YOUR OBJECTIVE
Transcribe every entry exactly, with nothing added or left out.

**** RECORDED INFORMATION

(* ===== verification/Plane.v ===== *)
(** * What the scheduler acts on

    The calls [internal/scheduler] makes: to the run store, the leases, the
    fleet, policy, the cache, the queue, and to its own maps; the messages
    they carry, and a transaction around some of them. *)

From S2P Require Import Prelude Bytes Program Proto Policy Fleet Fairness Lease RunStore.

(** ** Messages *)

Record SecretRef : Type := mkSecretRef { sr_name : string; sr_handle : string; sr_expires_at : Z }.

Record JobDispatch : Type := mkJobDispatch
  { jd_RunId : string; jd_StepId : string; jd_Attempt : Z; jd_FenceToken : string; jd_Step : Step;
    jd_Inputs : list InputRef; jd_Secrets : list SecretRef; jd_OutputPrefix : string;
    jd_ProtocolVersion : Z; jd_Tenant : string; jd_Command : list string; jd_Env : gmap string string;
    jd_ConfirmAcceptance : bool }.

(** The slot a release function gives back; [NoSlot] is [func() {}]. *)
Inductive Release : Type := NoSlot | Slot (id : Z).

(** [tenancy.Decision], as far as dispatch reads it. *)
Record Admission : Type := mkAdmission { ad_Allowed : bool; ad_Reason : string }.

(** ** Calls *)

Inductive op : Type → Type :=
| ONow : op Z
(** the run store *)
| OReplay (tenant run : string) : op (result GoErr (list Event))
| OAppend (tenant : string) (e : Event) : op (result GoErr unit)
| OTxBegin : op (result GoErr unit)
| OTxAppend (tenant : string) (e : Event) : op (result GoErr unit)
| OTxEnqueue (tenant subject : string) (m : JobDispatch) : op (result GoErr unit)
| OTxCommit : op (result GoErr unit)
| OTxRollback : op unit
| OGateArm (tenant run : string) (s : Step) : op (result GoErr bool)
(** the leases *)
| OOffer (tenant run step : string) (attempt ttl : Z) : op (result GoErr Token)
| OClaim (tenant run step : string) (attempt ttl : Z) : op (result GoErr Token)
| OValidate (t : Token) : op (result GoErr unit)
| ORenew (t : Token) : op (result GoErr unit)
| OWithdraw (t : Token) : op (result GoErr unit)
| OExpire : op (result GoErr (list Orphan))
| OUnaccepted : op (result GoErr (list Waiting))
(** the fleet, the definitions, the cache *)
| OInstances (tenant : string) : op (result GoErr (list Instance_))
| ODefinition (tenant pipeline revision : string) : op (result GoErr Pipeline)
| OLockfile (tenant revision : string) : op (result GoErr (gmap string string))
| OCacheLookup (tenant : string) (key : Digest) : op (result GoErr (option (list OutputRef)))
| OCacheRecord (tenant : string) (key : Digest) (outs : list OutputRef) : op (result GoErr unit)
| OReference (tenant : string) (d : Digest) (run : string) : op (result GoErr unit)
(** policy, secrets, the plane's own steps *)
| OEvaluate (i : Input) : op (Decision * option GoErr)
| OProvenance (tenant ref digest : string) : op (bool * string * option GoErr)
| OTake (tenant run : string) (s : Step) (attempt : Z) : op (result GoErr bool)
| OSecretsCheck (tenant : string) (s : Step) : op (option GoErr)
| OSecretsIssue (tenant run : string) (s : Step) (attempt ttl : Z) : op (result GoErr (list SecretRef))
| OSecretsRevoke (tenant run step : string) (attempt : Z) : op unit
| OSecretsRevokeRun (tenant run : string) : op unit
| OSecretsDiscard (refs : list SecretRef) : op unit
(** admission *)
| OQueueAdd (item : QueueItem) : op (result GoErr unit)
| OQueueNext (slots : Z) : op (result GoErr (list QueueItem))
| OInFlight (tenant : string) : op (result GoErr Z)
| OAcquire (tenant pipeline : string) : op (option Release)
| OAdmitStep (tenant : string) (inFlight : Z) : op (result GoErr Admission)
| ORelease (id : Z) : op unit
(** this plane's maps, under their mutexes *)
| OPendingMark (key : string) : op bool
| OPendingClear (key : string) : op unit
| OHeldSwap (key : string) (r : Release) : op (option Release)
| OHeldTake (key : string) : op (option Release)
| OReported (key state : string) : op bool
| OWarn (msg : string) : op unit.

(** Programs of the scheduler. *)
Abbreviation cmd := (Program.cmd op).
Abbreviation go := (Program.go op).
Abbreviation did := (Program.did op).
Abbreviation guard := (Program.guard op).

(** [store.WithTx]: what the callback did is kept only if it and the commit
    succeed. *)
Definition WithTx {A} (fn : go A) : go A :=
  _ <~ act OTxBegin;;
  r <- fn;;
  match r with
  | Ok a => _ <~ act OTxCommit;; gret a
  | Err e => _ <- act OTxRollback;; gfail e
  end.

********

SOLUTION FOR THIS PROBLEM
(* ===== verification/Plane.v ===== *)
(** * What the scheduler acts on

    The calls [internal/scheduler] makes: to the run store, the leases, the
    fleet, policy, the cache, the queue, and to its own maps; the messages
    they carry, and a transaction around some of them. *)

From S2P Require Import Prelude Bytes Program Proto Policy Fleet Fairness Lease RunStore.

(** ** Messages *)

Record SecretRef : Type := mkSecretRef { sr_name : string; sr_handle : string; sr_expires_at : Z }.

Record JobDispatch : Type := mkJobDispatch
  { jd_RunId : string; jd_StepId : string; jd_Attempt : Z; jd_FenceToken : string; jd_Step : Step;
    jd_Inputs : list InputRef; jd_Secrets : list SecretRef; jd_OutputPrefix : string;
    jd_ProtocolVersion : Z; jd_Tenant : string; jd_Command : list string; jd_Env : gmap string string;
    jd_ConfirmAcceptance : bool }.

(** The slot a release function gives back; [NoSlot] is [func() {}]. *)
Inductive Release : Type := NoSlot | Slot (id : Z).

(** [tenancy.Decision], as far as dispatch reads it. *)
Record Admission : Type := mkAdmission { ad_Allowed : bool; ad_Reason : string }.

(** ** Calls *)

Inductive op : Type → Type :=
| ONow : op Z
(** the run store *)
| OReplay (tenant run : string) : op (result GoErr (list Event))
| OAppend (tenant : string) (e : Event) : op (result GoErr unit)
| OTxBegin : op (result GoErr unit)
| OTxAppend (tenant : string) (e : Event) : op (result GoErr unit)
| OTxEnqueue (tenant subject : string) (m : JobDispatch) : op (result GoErr unit)
| OTxCommit : op (result GoErr unit)
| OTxRollback : op unit
| OGateArm (tenant run : string) (s : Step) : op (result GoErr bool)
(** the leases *)
| OOffer (tenant run step : string) (attempt ttl : Z) : op (result GoErr Token)
| OClaim (tenant run step : string) (attempt ttl : Z) : op (result GoErr Token)
| OValidate (t : Token) : op (result GoErr unit)
| ORenew (t : Token) : op (result GoErr unit)
| OWithdraw (t : Token) : op (result GoErr unit)
| OExpire : op (result GoErr (list Orphan))
| OUnaccepted : op (result GoErr (list Waiting))
(** the fleet, the definitions, the cache *)
| OInstances (tenant : string) : op (result GoErr (list Instance_))
| ODefinition (tenant pipeline revision : string) : op (result GoErr Pipeline)
| OLockfile (tenant revision : string) : op (result GoErr (gmap string string))
| OCacheLookup (tenant : string) (key : Digest) : op (result GoErr (option (list OutputRef)))
| OCacheRecord (tenant : string) (key : Digest) (outs : list OutputRef) : op (result GoErr unit)
| OReference (tenant : string) (d : Digest) (run : string) : op (result GoErr unit)
(** policy, secrets, the plane's own steps *)
| OEvaluate (i : Input) : op (Decision * option GoErr)
| OProvenance (tenant ref digest : string) : op (bool * string * option GoErr)
| OTake (tenant run : string) (s : Step) (attempt : Z) : op (result GoErr bool)
| OSecretsCheck (tenant : string) (s : Step) : op (option GoErr)
| OSecretsIssue (tenant run : string) (s : Step) (attempt ttl : Z) : op (result GoErr (list SecretRef))
| OSecretsRevoke (tenant run step : string) (attempt : Z) : op unit
| OSecretsRevokeRun (tenant run : string) : op unit
| OSecretsDiscard (refs : list SecretRef) : op unit
(** admission *)
| OQueueAdd (item : QueueItem) : op (result GoErr unit)
| OQueueNext (slots : Z) : op (result GoErr (list QueueItem))
| OInFlight (tenant : string) : op (result GoErr Z)
| OAcquire (tenant pipeline : string) : op (option Release)
| OAdmitStep (tenant : string) (inFlight : Z) : op (result GoErr Admission)
| ORelease (id : Z) : op unit
(** this plane's maps, under their mutexes *)
| OPendingMark (key : string) : op bool
| OPendingClear (key : string) : op unit
| OHeldSwap (key : string) (r : Release) : op (option Release)
| OHeldTake (key : string) : op (option Release)
| OReported (key state : string) : op bool
| OWarn (msg : string) : op unit.

(** Programs of the scheduler. *)
Abbreviation cmd := (Program.cmd op).
Abbreviation go := (Program.go op).
Abbreviation did := (Program.did op).
Abbreviation guard := (Program.guard op).

(** [store.WithTx]: what the callback did is kept only if it and the commit
    succeed. *)
Definition WithTx {A} (fn : go A) : go A :=
  _ <~ act OTxBegin;;
  r <- fn;;
  match r with
  | Ok a => _ <~ act OTxCommit;; gret a
  | Err e => _ <- act OTxRollback;; gfail e
  end.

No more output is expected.